The Georgian government said it expects “USD 400-700 million investment” in the country from implementation of second phase development of Azerbaijan’s Shah Deniz offshore gas field to supply around 10 billion cubic meters of gas per year to EU from 2019 via Georgia and Turkey.
A signing ceremony of the final investment decision, paving way for USD 28 billion Shah Deniz II project by the BP-led consortium, was held in Baku on December 17.
One of the elements of the project is upgrading capacity of already operating South Caucasus Pipeline (SCP), which now can handle transportation of 7 billion cubic meters of gas per year from Azerbaijan to Turkey via Georgia. SCP expansion is required to accommodate about 16 billion of cubic meters of gas per annum on top of its current capacity, which is planned to be produced as a result of the Shah Deniz II project from additional 26 new subsea wells. First gas from Shah Deniz II project is expected by 2018 for consumers in Turkey and Georgia with an annual amount of 6 billion cubic meters and a year later additional 10 billion cubic meters of gas is expected to be transported to Greece, Bulgaria and Italy. The project also entails construction of the Trans Anatolian Gas Pipeline (TANAP) across Turkey and construction of the Trans Adriatic Pipeline (TAP) across Greece, Albania and into Italy.
Expansion of the 690km long South Caucasus Pipeline (SCP), which was launched in 2006, envisages building of a new pipeline with the length of up to 400 kilometers 55 of which will be built in Georgia in parallel to existing SCP. In addition, construction of two compression stations is also planned in Georgia.
The Georgian government said that the country will receive about USD 400 or possibly USD 700 million in foreign direct investment as a result of implementation of the project.
But according to an official brochure of the Shah Deniz II project, its implementation is expected to provide USD 2 billion in foreign direct investment to Georgia and 20% of the capital expenditure is planned to be spent on goods and services provided by local Georgian suppliers. About 2,000 jobs are expected to be created on construction projects in Georgia. Pipes and other construction materials will be shipped via port of Poti on Georgia’s Black Sea and then onwards by railway to Azerbaijan.
The Georgian government said that the deal envisages allowing Georgia to buy 5% of gas transported through the pipeline under preferential price.

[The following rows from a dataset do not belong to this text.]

(* ===== verification/Tun.v ===== *)
(** * TUN and TAP devices (src/libsponge/util/tun.hh, tun.cc)

    A [TunTapFD] is a FileDescriptor to a device that exists already; its constructor opens the
    cloning device and names the one to attach to. *)

From stdpp Require Import strings.
From S2P Require Import Prelude IO Address Kernel FileDescriptor.

Definition CLONEDEV : bytes := String.list_byte_of_string "/dev/net/tun".

(** [strncpy(dst, src, n)]: the characters of the C string, and zeros up to [n]. *)
Definition strncpy (dst src : bytes) (n : Z) : bytes :=
  let copied := take (Z.to_nat n) (c_str src) in
  copied ++ replicate (Z.to_nat n - length copied) x00 ++ drop (Z.to_nat n) dst.

(** The request of the constructor: the structure is zeroed first. *)
Definition tun_request (devname : bytes) (is_tun : bool) : ifreq :=
  let flags := Z.lor (if is_tun then IFF_TUN else IFF_TAP) IFF_NO_PI in
  let name := strncpy (replicate (Z.to_nat IFNAMSIZ) x00) devname (IFNAMSIZ - 1) in
  mkIfreq (<[Z.to_nat (IFNAMSIZ - 1) := x00]> name) flags.

Section tun.
Context {K : Type} `{Kernel K}.

(** If the request fails the base object, the descriptor, is destroyed. *)
Definition TunTapFD_new (devname : bytes) (is_tun : bool) : io (machine K) FileDescriptor :=
  fd ← system_call (sys_open CLONEDEV O_RDWR);
  h ← FileDescriptor_of fd;
  unwinding (
    fd ← gets (fd_num h);
    _ ← system_call (sys_ioctl fd TUNSETIFF (tun_request devname is_tun));
    mret h) (release h).

Definition TunFD_new (devname : bytes) : io (machine K) FileDescriptor := TunTapFD_new devname true.
Definition TapFD_new (devname : bytes) : io (machine K) FileDescriptor := TunTapFD_new devname false.
End tun.

(** ** Lemmas *)

Lemma c_str_terminated p q : Forall (fun b => b <> x00) p -> c_str (p ++ x00 :: q) = p.
Proof. induction 1 as [|b l Hb _ IH]; simpl; [done|]. by rewrite bool_decide_eq_false_2, IH. Qed.

(** Whatever the name is, the request holds a terminated string of 16 characters: the first 15
    of the name, as a C string. *)
Lemma tun_request_name devname is_tun :
  length (ifr_name (tun_request devname is_tun)) = 16%nat /\
  c_str (ifr_name (tun_request devname is_tun)) = take 15 (c_str devname).
Proof.
  unfold tun_request, strncpy. cbn [ifr_name]. change (Z.to_nat (IFNAMSIZ - 1)) with 15%nat. change (Z.to_nat IFNAMSIZ) with 16%nat.
  change (drop 15 (replicate 16 x00)) with [x00]. set (p := take 15 (c_str devname)).
  assert (length p <= 15)%nat as Hp by (unfold p; rewrite length_take; lia).
  assert (Forall (fun b => b <> x00) p) as Hz.
  { apply Forall_take. clear p Hp. induction devname as [|b l IH]; simpl; [done|]. case_bool_decide; [done|]. by constructor. }
  rewrite insert_app_r_alt by lia. rewrite insert_app_r_alt by (rewrite length_replicate; lia).
  rewrite length_replicate. replace (15 - length p - (15 - length p))%nat with 0%nat by lia. split.
  - rewrite !length_app, length_replicate. simpl. lia.
  - change (<[0%nat:=x00]> [x00]) with [x00]. rewrite <- replicate_S_end. simpl. by apply c_str_terminated.
Qed.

“I am convinced that this is just a start of long-term and sustainable multilateral energy cooperation. Next step shall be targeted to the advancements of Trans-Caspian development and intensifying talks with other countries of the Caspian region,” Georgian PM Irakli Garibashvili said in his address to the ceremony in Baku on December 17.
Among other foreign dignitaries present at the ceremony where Azerbaijani President Ilham Aliyev; leaders of Albania, Bulgaria, Croatia, Montenegro, as well as The UK foreign secretary William Hague; Italian Foreign Minister Emma Bonino and others.
EU Energy Commissioner Günther Oettinger, who was also present, hailed the project as a “breakthrough”. Through further enlargement of the Southern Gas Corridor, he said, the EU will have the potential to meet up to 20% its gas needs in the long term.
EU Commission President José Manuel Barroso said in a statement on December 17 the project “is a strategic door opener for stronger European energy security.”